What the task asks>
Give a verbatim repeat of the lines that run from the line containing "Some false => x" to the end of the data below.

Collected data entries>

(** ** Locale Detector and Redirect Decision Engine on and off a configured domain *)

Section DomainRouting.
Context `{Collaborators}.

(** Steps into the body of [handleLocaleRedirect] past its entry guard. *)
Ltac enter_redirect_engine Hconfig Hroot i18n :=
  unfold handleLocaleRedirect; rewrite Hconfig, Hroot;
  let Hskip := fresh "Hskip" in
  assert (∀ A (x y : completion A),
            match i18nConfig.localeDetection i18n with
            | Some false => x
            | _ => y
            end = y) as Hskip
    by (intros; destruct (i18nConfig.localeDetection i18n) as [[|]|]; congruence);
  rewrite Hskip; clear Hskip; simpl;
  rewrite detectLocale_normal, !detectDomainLocale_normal; simpl.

Answer below>
            | Some false => x
            | _ => y
            end = y) as Hskip
    by (intros; destruct (i18nConfig.localeDetection i18n) as [[|]|]; congruence);
  rewrite Hskip; clear Hskip; simpl;
  rewrite detectLocale_normal, !detectDomainLocale_normal; simpl.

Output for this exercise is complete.